Common Herbal Medicines
When it comes to oral surgery and herbal medicines, it is important to ask patients directly if they are taking any natural supplements. Because these products are “natural”, patients may mistakenly believe they are harmless and not think it important to notify their oral healthcare provider of their consumption. According to the University of Rochester Medical Centre’s Health Encyclopedia (2009), the most common products patients consumer are:
- Ephedra: Also called ma-huang, this herb from the plant ephedra sinica is commonly used in weight-loss supplements and as a performance enhancer by athletes. When combined with some anesthesia medicines, it can cause high blood pressure and abnormal heart rhythms. In the United States, the FDA banned it in 2003 after being linked to several deaths.
- Garlic: Garlic supplements are commonly used to lower blood pressure and cholesterol, as an antioxidant, and has long been thought to enhance athletic performance (although there is insufficient data to support this). However, garlic can also increase the effects of medicines used to thin the blood, increasing bleeding during and after surgery.
- Ginkgo: Commonly used to improve the memory, it can be more common among mature patients. There is some evidence to suggest that it may prolong both bleeding (during or after surgery) and the effects of the anesthesia (after surgery).
- Ginseng: Consumed in multiple forms, it is used to boost energy and lower blood sugar levels. During surgery, though, ginseng may cause high blood pressure and a rapid heart rate.
- Kava: Acting much like alcohol on the brain, kava is taken to calm the nerves and is thought to relieve pain and relax muscles. This herbal remedy requires a lot of caution, however, because of its interactions with other medicines and some evidence suggesting it can negatively affect the liver.
- St. John’s Wort: Also called “goatweed”, this can be used to relieve anxiety and minor depression. It is also known to interfere with some sedation medicines and make it harder to recover from the effects of sedation after surgery.

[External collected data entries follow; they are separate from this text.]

(** The bytes of a rune past its first are continuation bytes. *)
Lemma DecodeRune_shape b s r w : DecodeRune (b :: s) = Some (r, w) ->
  ((bz b < 128)%Z /\ r = bz b /\ w = 1) \/
  ((128 <= r)%Z /\ forall i c, S i < w -> s !! i = Some c -> (128 <= bz c)%Z).
Proof.
  unfold DecodeRune. intros H. destruct (bz b <? 128)%Z eqn:E0; [left; apply Z.ltb_lt in E0; by simplify_eq|]. right.
  assert (Some (RuneError, 1) = Some (r, w) -> (128 <= r)%Z /\ forall i c, S i < w -> s !! i = Some c -> (128 <= bz c)%Z) as Hbad
    by (intros [= <- <-]; split; [unfold RuneError; lia|intros; lia]).
  destruct (between 194 223 (bz b)) eqn:E1; [|destruct (between 224 239 (bz b)) eqn:E2; [|destruct (between 240 244 (bz b)) eqn:E3]]; try by apply Hbad.
  - apply between_spec in E1. destruct s as [|b1 s]; [by apply Hbad|]. destruct (between 128 191 (bz b1)) eqn:Eb; [|by apply Hbad].
    apply between_spec in Eb. simplify_eq. split; [lia|]. intros [|i] c Hi Hc; [simplify_eq/=; lia|lia].
  - apply between_spec in E2. destruct s as [|b1 [|b2 s]]; try by apply Hbad. destruct (_ && _) eqn:Eb; [|by apply Hbad].
    apply andb_true_iff in Eb as [Ea%between_spec Eb%between_spec]. simplify_eq.
    assert (128 <= bz b1)%Z by (destruct (bz b =? 224)%Z; lia).
    split; [destruct (bz b =? 224)%Z eqn:Ez; [apply Z.eqb_eq in Ez|apply Z.eqb_neq in Ez]; lia|].
    intros [|[|i]] c Hi Hc; simplify_eq/=; lia.
  - apply between_spec in E3. destruct s as [|b1 [|b2 [|b3 s]]]; try by apply Hbad. destruct (_ && _) eqn:Eb; [|by apply Hbad].
    rewrite !andb_true_iff, !between_spec in Eb. destruct Eb as [[Ea Eb] Ec]. simplify_eq.
    assert (128 <= bz b1)%Z by (destruct (bz b =? 240)%Z; lia).
    split; [destruct (bz b =? 240)%Z eqn:Ez; [apply Z.eqb_eq in Ez|apply Z.eqb_neq in Ez]; lia|].
    intros [|[|[|i]]] c Hi Hc; simplify_eq/=; lia.
Qed.

Lemma bz_inj b c : bz b = bz c -> b = c.
Proof. unfold bz. intros H%N2Z.inj%(f_equal Byte.of_N). rewrite !Byte.of_to_N in H. by simplify_eq. Qed.
(* ===== verification/TestCounts.v ===== *)
(** What a test runner's own summary says ran: internal/apexv1/testcounts.go, the
    counts read from a check's output and the verdict on a run that only skipped. *)
From S2P Require Import Prelude Regex.

(** ** The runners' summaries *)

(** testnames.go's escape sequences, dropped before an output is read. *)
Definition ansiRe : re :=
  cats [ lit [x1b]; lit "["; Star (Cls (cor c_digit (one ";"))); Cls (cor c_upper c_lower) ].

Definition digits : re := Plus (Cls c_digit).
Definition blanks : re := Star (Cls c_space).
Definition alts (l : list gostring) : re := match l with [] => Eps | w :: l' => foldl (fun r v => Alt r (lit v)) (lit w) l' end.
Definition plural (w : gostring) : re := Cat (lit w) (Opt (lit "s")).

Definition goVerboseRe : re := cats [ BolM; blanks; lit "--- "; Grp 1 (alts [bs "PASS"; bs "SKIP"; bs "FAIL"]); lit ": " ].
Definition goJSONRe : re :=
  cats [ lit (dq ++ "Action" ++ dq ++ ":" ++ dq); Grp 1 (alts [bs "pass"; bs "skip"; bs "fail"]);
         lit (dq ++ "," ++ dq ++ "Package" ++ dq ++ ":" ++ dq); Star (Cls (cnot (one x22)));
         lit (dq ++ "," ++ dq ++ "Test" ++ dq ++ ":") ].
Definition gotestsumRe : re :=
  cats [ BolM; lit "DONE "; Grp 1 digits; lit " "; plural "test"; Opt (cats [ lit ", "; Grp 2 digits; lit " skipped" ]);
         Opt (cats [ lit ", "; Grp 3 digits; lit " "; plural "failure" ]) ].
Definition pytest_kind : re :=
  Alt (alts [bs "passed"; bs "failed"; bs "skipped"])
    (Alt (plural "error") (Alt (alts [bs "xfailed"; bs "xpassed"; bs "deselected"]) (plural "warning"))).
Definition pytestRe : re :=
  cats [ BolM; Opt (Cat (Plus (lit "=")) (lit " "));
         Grp 1 (Plus (cats [ digits; lit " "; pytest_kind; Opt (lit ", ") ])); lit " in ";
         Plus (Cls (cor c_digit (one "."))); lit "s" ].
Definition pytestTokRe : re :=
  cats [ Grp 1 digits; lit " "; Grp 2 (Alt (alts [bs "passed"; bs "failed"; bs "skipped"]) (plural "error")) ].
Definition cargoRe : re :=
  cats [ BolM; lit "test result: "; Plus (Cls c_word); lit ". "; Grp 1 digits; lit " passed; "; Grp 2 digits;
         lit " failed; "; Grp 3 digits; lit " ignored;" ].
Definition node_line (w : gostring) : re := cats [ BolM; Cls (isrune 8505); lit (bs " " ++ w ++ " "); Grp 1 digits; EolM ].
Definition nodePassRe : re := node_line "pass".
Definition nodeSkipRe : re := node_line "skipped".
Definition nodeFailRe : re := node_line "fail".
Definition jestRe : re :=
  cats [ BolM; lit "Tests:"; Plus (Cls c_space); Grp 1 (cats [ Star (Cls c_dot); digits; lit " total" ]); blanks; EolM ].
Definition vitestRe : re :=
  cats [ BolM; blanks; lit "Tests"; Plus (Cls c_space); Grp 1 (Cat (Cls c_dot) (Lazy (Cls c_dot))); Plus (Cls c_space);
         lit "("; digits; lit ")"; blanks; EolM ].
Definition countTokRe : re := cats [ Grp 1 digits; lit " "; Grp 2 (alts [bs "passed"; bs "failed"; bs "skipped"; bs "todo"]) ].
Definition mochaRe : re := cats [ BolM; blanks; Grp 1 digits; lit " "; Grp 2 (alts [bs "passing"; bs "pending"; bs "failing"]); WordB ].
Definition flutterRe : re :=
  cats [ BolM; digits; lit ":"; digits; lit " +"; Grp 1 digits; Opt (Cat (lit " ~") (Grp 2 digits));
         Opt (Cat (lit " -") (Grp 3 digits)); lit ": " ].

(** ** The counts *)

Record TestCounts := MkCounts { tc_Passed : Z; tc_Skipped : Z; tc_Failed : Z; tc_Parser : gostring }.

(** TestCounts.add *)
Definition add (c : TestCounts) (kind : gostring) (n : Z) : TestCounts :=
  let '(MkCounts p s f r) := c in
  if kind =s "passed" then MkCounts (wrap64 (p + n)) s f r
  else if (kind =s "skipped") || (kind =s "todo") then MkCounts p (wrap64 (s + n)) f r
  else if (kind =s "failed") || (kind =s "error") || (kind =s "errors") then MkCounts p s (wrap64 (f + n)) r
  else c.

(** testCounts' atoi, of a group of digits or one that took no part: what
    strconv.Atoi returns beside its error, 0 of "" and the last int past it. *)
Definition atoi (s : gostring) : Z :=
  match s with
  | [] => 0
  | _ => match digits_value 0 s with Some n => Z.min n (2 ^ 63 - 1) | None => 0 end
  end%Z.

(** A literal map from the runner's words to add's kinds. *)
Definition kind_of (m : list (gostring * gostring)) (w : gostring) : gostring :=
  match List.find (fun p => fst p =s w) m with Some (_, k) => k | None => [] end.

(** Each match counted: [kind] and [count] read its groups. *)
Definition tally (parser s : gostring) (kind : mres -> gostring) (count : mres -> Z) (ms : list mres) : TestCounts :=
  foldl (fun c m => add c (kind m) (count m)) (MkCounts 0 0 0 parser) ms.

Definition gotestsum_counts (out : gostring) : option TestCounts :=
  m ← last (FindAll gotestsumRe out);
  let skipped := atoi (group out m 2) in
  let failed := atoi (group out m 3) in
  Some (MkCounts (wrap64 (wrap64 (atoi (group out m 1) - skipped) - failed)) skipped failed "gotestsum").

Definition tally_all (parser : gostring) (r : re) (kind : gostring -> mres -> gostring) (count : gostring -> mres -> Z)
    (out : gostring) : option TestCounts :=
  match FindAll r out with [] => None | ms => Some (tally parser out (kind out) (count out) ms) end.

Definition goJSON_counts : gostring -> option TestCounts :=
  tally_all "go test -json" goJSONRe
    (fun out m => kind_of [(bs "pass", bs "passed"); (bs "skip", bs "skipped"); (bs "fail", bs "failed")] (group out m 1)) (fun _ _ => 1%Z).
Definition goVerbose_counts : gostring -> option TestCounts :=
  tally_all "go test -v" goVerboseRe
    (fun out m => kind_of [(bs "PASS", bs "passed"); (bs "SKIP", bs "skipped"); (bs "FAIL", bs "failed")] (group out m 1)) (fun _ _ => 1%Z).

Definition cargo_counts (out : gostring) : option TestCounts :=
  match FindAll cargoRe out with
  | [] => None
  | ms => Some (foldl (fun c m => MkCounts (wrap64 (tc_Passed c + atoi (group out m 1))) (wrap64 (tc_Skipped c + atoi (group out m 3)))
                                    (wrap64 (tc_Failed c + atoi (group out m 2))) (tc_Parser c)) (MkCounts 0 0 0 "cargo test") ms)
  end.

Definition first_count (r : re) (out : gostring) : option Z :=
  (fun m => atoi (group out m 1)) <$> FindSubmatchIndex r out.

Definition node_counts (out : gostring) : option TestCounts :=
  passed ← first_count nodePassRe out;
  Some (MkCounts passed (default 0%Z (first_count nodeSkipRe out)) (default 0%Z (first_count nodeFailRe out)) "node --test").

(** The tokens of the last summary line. *)
Definition token_counts (parser : gostring) (line tok : re) (out : gostring) : option TestCounts :=
  m ← last (FindAll line out);
  let s := group out m 1 in
  Some (tally parser s (fun t => group s t 2) (fun t => atoi (group s t 1)) (FindAll tok s)).

Definition mocha_counts : gostring -> option TestCounts :=
  tally_all "mocha" mochaRe
    (fun out m => kind_of [(bs "passing", bs "passed"); (bs "pending", bs "skipped"); (bs "failing", bs "failed")] (group out m 2))
    (fun out m => atoi (group out m 1)).

Definition flutter_counts (out : gostring) : option TestCounts :=
  (fun m => MkCounts (atoi (group out m 1)) (atoi (group out m 2)) (atoi (group out m 3)) "flutter test") <$> last (FindAll flutterRe out).

(** The runners, in the order testCounts tries them. *)
Definition runners : list (gostring -> option TestCounts) :=
  [ gotestsum_counts; goJSON_counts; goVerbose_counts; cargo_counts; node_counts; token_counts "jest" jestRe countTokRe;
    token_counts "vitest" vitestRe countTokRe; token_counts "pytest" pytestRe pytestTokRe; mocha_counts; flutter_counts ].

Definition testCounts (out : gostring) : option TestCounts :=
  let out := ReplaceAll (ReplaceAllRe ansiRe out (fun _ => [])) [x0d] [nl] in
  foldr (fun f rest => match f out with Some c => Some c | None => rest end) None runners.

(** ** The verdict on skips *)

Definition ReasonAllSkipped : gostring := "all-skipped".
Definition ReasonNamedSkip : gostring := "named-skip".

Definition namesTestsRe : re :=
  Alt (cats [ Alt Bol (Cls c_space);
              Alt (Cat (lit "-run") (Cls (cor (one "=") (one " ")))) (Alt (Cat (lit "-test.run") (Cls (cor (one "=") (one " "))))
              (Alt (Cat (lit "--plain-name") (Cls (cor (one "=") (one " ")))) (Alt (Cat (lit "--name") (Cls (cor (one "=") (one " "))))
              (Cat (lit "-k") (Cls (cor (one "=") (one " "))))))) ])
      (cats [ Plus (Cls (cnot c_space)); lit ".py::"; Plus (Cls (cnot c_space)) ]).

(** The unrun reason and detail, [None] when the counts give none. *)
Definition skipVerdict (cmd : gostring) (c : TestCounts) : option (gostring * gostring) :=
  if (tc_Passed c =? 0)%Z && (0 <? tc_Skipped c)%Z && (tc_Failed c =? 0)%Z then
    Some (ReasonAllSkipped, bs "exit 0, but every test it ran was skipped (" ++ Itoa (tc_Skipped c) ++ " skipped, 0 passed, by " ++ tc_Parser c ++
      "'s summary): nothing was tested — a harness that cannot set up what it needs should fail, not skip (APE_GATE=1 is set)")
  else if (0 <? tc_Skipped c)%Z && MatchString namesTestsRe cmd then
    Some (ReasonNamedSkip, bs "exit 0, but the check names its tests and " ++ Itoa (tc_Skipped c) ++ " of them was skipped (" ++ tc_Parser c ++
      "'s summary): the test it names did not run")
  else None.

(** judgeSkips (runner.go): the counts, and the skip verdict when it judges. *)
Definition judgeSkips (cmd out : gostring) (judge : bool) : option TestCounts * option (gostring * gostring) :=
  match testCounts out with
  | None => (None, None)
  | Some c => (Some c, if judge then skipVerdict cmd c else None)
  end.

(** ** Real outputs, of testdata/testcounts/ *)

Definition go_skip_v : gostring := "=== RUN   TestA
    a_test.go:3: harness unavailable
--- SKIP: TestA (0.00s)
=== RUN   TestB
    a_test.go:4: harness unavailable
--- SKIP: TestB (0.00s)
PASS
ok  	p1	0.003s
".

Definition cargo_pass : gostring := "
running 2 tests
i.
test result: ok. 1 passed; 0 failed; 1 ignored; 0 measured; 0 filtered out; finished in 0.00s


running 0 tests

test result: ok. 0 passed; 0 failed; 0 ignored; 0 measured; 0 filtered out; finished in 0.00s

".

Definition pytest_skip : gostring := "ss                                                                       [100%]
2 skipped in 0.00s
".

Definition node_skip : gostring := "﹣ a (1.014565ms) # harness unavailable
﹣ b (0.156113ms) # SKIP
ℹ tests 2
ℹ suites 0
ℹ pass 0
ℹ fail 0
ℹ cancelled 0
ℹ skipped 2
ℹ todo 0
ℹ duration_ms 97.174463
".

Definition jest_skip : gostring := "Test Suites: 1 skipped, 0 of 1 total
Tests:       2 skipped, 2 total
Snapshots:   0 total
Time:        0.204 s, estimated 1 s
Ran all test suites.
".

Definition flutter_vm_skip : gostring := "00:00 +0: loading /work/fl/test/a_test.dart
00:00 +0: a
  Skip: harness unavailable
00:00 +0 ~1: b
00:00 +0 ~2: All tests skipped.
".

Definition vitest_allskip : gostring := "
 RUN  v3.2.7 /work/vt

 ↓ a.test.js (3 tests | 3 skipped)

 Test Files  1 skipped (1)
      Tests  3 skipped (3)
   Start at  14:22:36
   Duration  453ms (transform 22ms, setup 0ms, collect 12ms, tests 0ms, environment 0ms, prepare 116ms)

".

Example testCounts_real :
  testCounts <$> [go_skip_v; cargo_pass; pytest_skip; node_skip; jest_skip; flutter_vm_skip; vitest_allskip] =
  [ Some (MkCounts 0 2 0 "go test -v"); Some (MkCounts 1 1 0 "cargo test"); Some (MkCounts 0 2 0 "pytest");
    Some (MkCounts 0 2 0 "node --test"); Some (MkCounts 0 2 0 "jest"); Some (MkCounts 0 2 0 "flutter test");
    Some (MkCounts 0 3 0 "vitest") ].
Proof. vm_compute. reflexivity. Qed.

- Valerian: Similar to St. John’s Wort, patients may consume this herb to treat anxiety. Also like St. John’s Wort, it can make waking from sedation more difficult. Its use may also lead to irregular heart rhythms.
- Other herbs that may increase bleeding include: feverfew, ginger, and saw palmetto.
- Other herbs that may adversely affect blood pressure during surgery include: goldenseed, licorice, and milk thistle.
What Are The Guidelines For Oral Surgery and Herbal Medicines?
The effects that herbal remedies can have on the body under different conditions has received only a fraction of the attention that their pharmaceutical cousins have had. As such, there are still a lot of unknowns making it very difficult to come up with a definitive guideline stating the exact point at which patients should stop taking a natural health product prior to their scheduled surgery.
However, the American Society of Anaesthesiologists recommends that patients error on the side of caution and stop using all herbal medicines approximately 2 weeks before surgery.
This provides a sufficient window to ensure that the natural products consumed are no longer in the body prior oral surgery.
If you are not sure whether a patient you have referred to CVOS Oral Surgery may be taking natural health products, never fear. Our conscientious team members always ask patients about any herbal or natural health products they use when obtaining their medical history.